[Work request]
Only the number is wanted: count the lines in the data with "goal" in them.

[Data records]
(** A pair of conflicting payments with their extensions. *)
Lemma af_next_conflict_ok `{!SignatureLaws} crypto made now batch s :
  avc_ok crypto (made ++ batch.*2) s →
  wlp (af_next_conflict now batch) (λ r s', avc_ok crypto (made ++ r.1.*2) s') (λ _, True) s.
Proof.
  intros Hs. unfold af_next_conflict. wlp_step. eapply wlp_mono; [by apply af_conflict_source_ok| |done].
  intros [[[[[[client idx] h] v] [c1 c2]] batch1] grown] s1 [Hs1 Hh]. cbn [fst snd] in *.
  do 3 wlp_step. wlp_step; [|done]. wlp_step. wlp_step; [|done]. wlp_step. wlp_step; [|done]. wlp_step. wlp_step; [|done].
  wlp_step. data_step Hd1. wlp_step. wlp_step; [|done]. wlp_step. wlp_step; [|done]. wlp_step. wlp_step; [|done].
  wlp_step. data_step Hd2. wlp_step. wlp_step; [|done]. wlp_step. wlp_step; [|done]. wlp_step. data_step Hd3.
  rename a into accs, a0 into kp. destruct (Hh accs) as (kp' & Hkp & Hf); [done|].
  assert (kp' = kp) as -> by congruence.
  assert (Forall (generated crypto) accs) as Hgen by (by eapply (ac_accounts _ _ _ Hs1)).
  match goal with Hsg : sign _ _ ?b = Ok ?sg |- _ => rewrite (ac_crypto _ _ _ Hs1) in Hsg;
    pose proof (λ r, avc_payment_ok crypto (made ++ batch1.*2) kp h v r b sg (nth_generated _ _ _ _ Hgen Hkp) Hf
      ltac:(done) Hsg) as Hpay end.
  pose proof (data_trans _ _ _ (data_trans _ _ _ Hd1 Hd2) Hd3) as Hd.
  wlp_step. eapply wlp_mono; [apply af_extend_pair_ok; [done| |..]| |done].
  - by apply (avc_ok_data _ _ _ _ Hd), avc_ok_pair; [|apply Hpay..].
  - eexists. split; [done|]. eapply avc_funded_mono; [|by apply Hpay]. rewrite fmap_app. set_solver.
  - eexists. split; [done|]. eapply avc_funded_mono; [|by apply Hpay]. rewrite fmap_app. set_solver.
  - intros [[[i1 h1] [i2 h2]] batch2] s3 (Hd3' & Hs3 & Hh1 & Hh2). cbn [fst snd] in *. do 3 wlp_step. cbn [fst snd].
    destruct Hs3 as [? Ha ? Hc ?]. split; try done. cbn. intros client' accs' idx' h' v' cs' Ha' Hin.
    apply elem_of_app in Hin as [Hin|Hin]; [by eapply Hc|].
    assert (client' = client) as -> by set_solver.
    assert (accs' = accs) as -> by (unfold avc_data in *; congruence).
    rewrite !elem_of_cons in Hin. destruct Hin as [[= -> -> -> _]|[[= -> -> -> _]|Hin%elem_of_nil]]; done.
Qed.

(** An ordinary payment. *)
Lemma af_next_payment_ok `{!SignatureLaws} crypto made now batch s :
  avc_ok crypto (made ++ batch.*2) s →
  wlp (af_next_payment now batch) (λ r s', avc_ok crypto (made ++ r.*2) s') (λ _, True) s.
Proof.
  intros Hs. unfold af_next_payment. do 3 wlp_step. data_step Hd1. wlp_step. wlp_step; [|done]. wlp_step. wlp_step; [|done].
  wlp_step. wlp_step; [|done]. wlp_step. data_step Hd2. wlp_step. wlp_step; [|done].
  rename a0 into client, a1 into accs, a2 into q. match goal with Hn : nth q _ = Ok ?u |- _ => destruct u as [[idx h] v];
    apply nth_ok, list_elem_of_lookup_2 in Hn; rename Hn into Hin end.
  do 3 wlp_step. wlp_step; [|done]. wlp_step. wlp_step; [|done]. wlp_step. wlp_step; [|done]. wlp_step. wlp_step; [|done].
  wlp_step. data_step Hd3. wlp_step. wlp_step; [|done]. wlp_step. wlp_step; [|done]. do 3 wlp_step. data_step Hd4. wlp_step.
  rename a0 into kp. destruct (ac_utxos _ _ _ Hs client accs q idx h v) as (kp' & Hkp & Hf); [done..|].
  assert (kp' = kp) as -> by congruence. assert (v ≤ 10) as Hv by apply Hf.
  replace (v `min` 10) with v in * by lia. rewrite N.sub_diag in *. cbn [N.ltb N.compare] in Hd4.
  match goal with Hsg : sign _ _ ?b = Ok ?sg, Ht : txn_compute_id ?t = _ |- _ => rewrite (ac_crypto _ _ _ Hs) in Hsg;
    match t with TAvalanche (ASend _ _ ?r _ _ _) =>
      destruct (avc_payment_ok crypto (made ++ batch.*2) kp h v r b sg) as [Hj Hfund]; [|done..|];
      [eapply nth_generated; [|done]; by eapply (ac_accounts _ _ _ Hs)|] end end.
  rewrite fmap_app, app_assoc. cbn.
  match type of Hd4 with context [insert client ?q'] =>
    apply (avc_ok_data _ _ (s <| af_utxos ::= <[client := q']> |>)) end.
  - unfold avc_data in *. cbn in *. rewrite Hd4. clear Hd4. injection Hd3 as -> -> -> ->.
    rewrite insert_insert_eq. congruence.
  - apply avc_ok_utxos; [by apply avc_ok_snoc|]. intros accs' idx' h' v' Ha Hin'. assert (accs' = accs) as -> by congruence.
    assert (∀ idx h v, (idx, h, v) ∈ delete (N.to_nat a3) q → holds (made ++ batch.*2) accs idx h v) as Hq.
    { intros i1 h1 v1 Hi%list_subseteq_delete. by eapply (ac_utxos _ _ _ Hs). }
    destruct (0 <? v); [|by apply holds_app, Hq]. apply elem_of_app in Hin' as [Hin'|Hin'%list_elem_of_singleton].
    + by apply holds_app, Hq.
    + injection Hin' as -> -> ->. eexists. split; [done|]. by apply Hfund.
Qed.

(** ** Calls *)

Lemma af_fill_ok `{!SignatureLaws} crypto made fuel now size : ∀ cur batch s,
  avc_ok crypto (made ++ batch.*2) s →
  wlp (af_fill fuel now size cur batch) (λ r s', avc_ok crypto (made ++ r.*2) s') (λ _, True) s.
Proof.
  induction fuel as [|fuel IH]; intros cur batch s Hs; cbn [af_fill]; case_match; wlp_steps; [done..|].
  data_step Hd. do 2 wlp_step. pose proof (avc_ok_data _ _ _ _ Hd Hs) as Hs'. case_match; wlp_step.
  - eapply wlp_mono; [by apply af_next_payment_ok| |done]. intros b s1 Hs1. by apply IH.
  - eapply wlp_mono; [by apply af_next_conflict_ok| |done]. intros b s1 Hs1. by apply IH.
Qed.

Lemma af_next_txn_batch_ok `{!SignatureLaws} crypto made now u s :
  avc_ok crypto made s →
  wlp (af_next_txn_batch now u) (λ r s', avc_ok crypto (made ++ r.*2) s') (λ _, True) s.
Proof.
  intros Hs. unfold af_next_txn_batch. do 3 wlp_step. data_step Hd1.
  pose proof (avc_ok_data _ _ _ _ Hd1 Hs) as Hs1. wlp_step.
  eapply wlp_mono; [apply (af_fill_ok crypto made); by rewrite app_nil_r| |done]. intros b s2 Hs2. cbn beta. wlp_step.
  data_step Hd2. wlp_step. by apply (avc_ok_data _ _ _ _ Hd2).
Qed.

(** [pk] is the key of account [idx] of the client. *)
Definition account_key (accounts : gmap ClientId (list (PubKey * PrivKey))) (x : ClientId * (N * PubKey)) : Prop :=
  ∃ accs kp, accounts !! x.1 = Some accs ∧ nth accs x.2.1 = Ok kp ∧ kp.1 = x.2.2.

Lemma af_grant_ok crypto made client idx pk s :
  avc_ok crypto made s → account_key (af_accounts s) (client, (idx, pk)) →
  wlp (af_grant client idx pk) (λ t s', avc_ok crypto (made ++ [t.2]) s' ∧ af_accounts s' = af_accounts s) (λ _, True) s.
Proof.
  intros Hs (accs & kp & Ha & Hkp & Hpk). cbn [fst snd] in *. unfold af_grant. wlp_step. wlp_step; [|done].
  do 3 wlp_step. wlp_step; [|done]. do 3 wlp_step. split; [|done]. cbn [snd].
  assert (avc_justified crypto made (TAvalanche (AGrant 10 pk 0))) as Hj by (split; [cbn; eauto|done]).
  apply avc_ok_utxos; [by apply avc_ok_snoc|]. intros accs' i h v Ha' Hin. assert (accs' = accs) as -> by congruence.
  apply elem_of_app in Hin as [Hin|Hin%list_elem_of_singleton]; [apply holds_app; by eapply (ac_utxos _ _ _ Hs)|].
  injection Hin as -> -> ->. exists kp. split; [done|]. split; [done|]. eexists.
  split_and!; [|done|cbn; by rewrite decide_True]. set_solver.
Qed.

Lemma af_grants_ok crypto l : ∀ made s,
  avc_ok crypto made s → Forall (account_key (af_accounts s)) l →
  wlp (af_grants l) (λ r s', avc_ok crypto (made ++ r.*2) s') (λ _, True) s.
Proof.
  induction l as [|[client [idx pk]] l IH]; intros made s Hs Hl; cbn [af_grants].
  { wlp_step. by rewrite app_nil_r. }
  apply Forall_cons in Hl as [Hx Hl]. wlp_step. eapply wlp_mono; [by apply af_grant_ok| |done].
  intros t s1 [Hs1 Ha]. cbn beta. wlp_step. eapply wlp_mono; [apply IH; [done|by rewrite Ha]| |done].
  intros ts s2 Hs2. cbn beta. wlp_step. by rewrite fmap_cons, cons_middle, app_assoc.
Qed.

Lemma af_setup_ok crypto made s :
  avc_ok crypto made s → wlp af_setup_txns (λ r s', avc_ok crypto (made ++ r.*2) s') (λ _, True) s.
Proof.
  intros Hs. unfold af_setup_txns. do 2 wlp_step. apply af_grants_ok; [done|].
  apply Forall_forall. intros x ([client accs] & Hx & Hin)%list_elem_of_bind. cbn [fst snd] in *.
  apply elem_of_lookup_imap in Hx as (i & kp & -> & Hi). exists accs, kp. split; [|split; [|done]]; cbn.
  - by apply elem_of_map_iter in Hin.
  - unfold nth. by rewrite Nat2N.id, Hi.
Qed.

Lemma af_committed_keeps now node txns height : keeps avc_data (af_txn_committed now node txns height).
Proof. unfold af_txn_committed, af_record_commit. keeps_auto. Qed.

Lemma af_stats_keep debug : keeps avc_data (af_get_stats debug).
Proof. unfold af_get_stats. keeps_auto. by case_match. Qed.

Lemma avc_run_ok `{!SignatureLaws} crypto made c s :
  avc_ok crypto made s → wlp (avc_run c) (λ r s', avc_ok crypto (made ++ r.*2) s') (λ _, True) s.
Proof.
  intros Hs. destruct c; cbn [avc_run]; [by apply af_setup_ok|by apply af_next_txn_batch_ok|..]; wlp_step.
  - eapply wlp_mono; [apply avc_ok_keeps; [apply af_committed_keeps|done]| |done].
    intros ? s' Hs'. wlp_step. by rewrite app_nil_r.
  - eapply wlp_mono; [apply avc_ok_keeps; [apply af_stats_keep|done]| |done].
    intros ? s' Hs'. wlp_step. by rewrite app_nil_r.
Qed.

Lemma avc_reach_ok `{!SignatureLaws} crypto s0 made s :
  avc_reach s0 made s → avc_ok crypto [] s0 → avc_ok crypto made s.
Proof.
  intros Hr Hs0. induction Hr as [|made s c out s' Hr IH Hc]; [done|].
  pose proof (avc_run_ok crypto made c s IH) as Hrun. unfold wlp in Hrun. by rewrite Hc in Hrun.
Qed.

(** ** Making the accounts *)

Lemma af_key_pairs_generated crypto id n : ∀ i, Forall (generated crypto) (af_key_pairs crypto id n i).
Proof. induction n as [|n IH]; intros i; cbn; constructor; [by eexists|apply IH]. Qed.

Lemma af_add_clients_fresh crypto id per_client clients : ∀ i acc,
  map_Forall (λ _ q, q = []) acc.1 → map_Forall (λ _ accs, Forall (generated crypto) accs) acc.2 →
  let r := af_add_clients crypto id per_client clients i acc in
  map_Forall (λ _ q, q = []) r.1 ∧ map_Forall (λ _ accs, Forall (generated crypto) accs) r.2.
Proof.
  induction clients as [|client clients IH]; intros i [us accs] Hu Ha; [done|]. cbn [af_add_clients].
  apply IH; cbn in *; apply map_Forall_insert_2; try done; [|apply af_key_pairs_generated].
  destruct (us !! client) as [q|] eqn:Hq; [by apply (Hu client)|done].
Qed.

Lemma af_new_ok id clients num_accounts max_inflight freq rate crypto now draws rates s :
  af_new id clients num_accounts max_inflight freq rate crypto now draws rates = Ok s → avc_ok crypto [] s.
Proof.
  unfold af_new. case_match; [done|]. intros Hs.
  pose proof (af_add_clients_fresh crypto id (accounts_per_client num_accounts clients) clients 0 (∅, ∅)) as Hf.
  destruct (af_add_clients _ _ _ _ _ _) as [us accs]. destruct (batch_rate _ _ _) as [bs bq]. injection Hs as <-.
  destruct Hf as [Hu Ha]; [apply map_Forall_empty..|]. split; cbn in *; [done|done| | |constructor].
  - intros client accs' q idx h v _ Hq Hin. rewrite (Hu _ _ Hq) in Hin. by apply elem_of_nil in Hin.
  - intros client accs' idx h v cs _ Hin. by apply elem_of_nil in Hin.
Qed.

[Expected answer]
3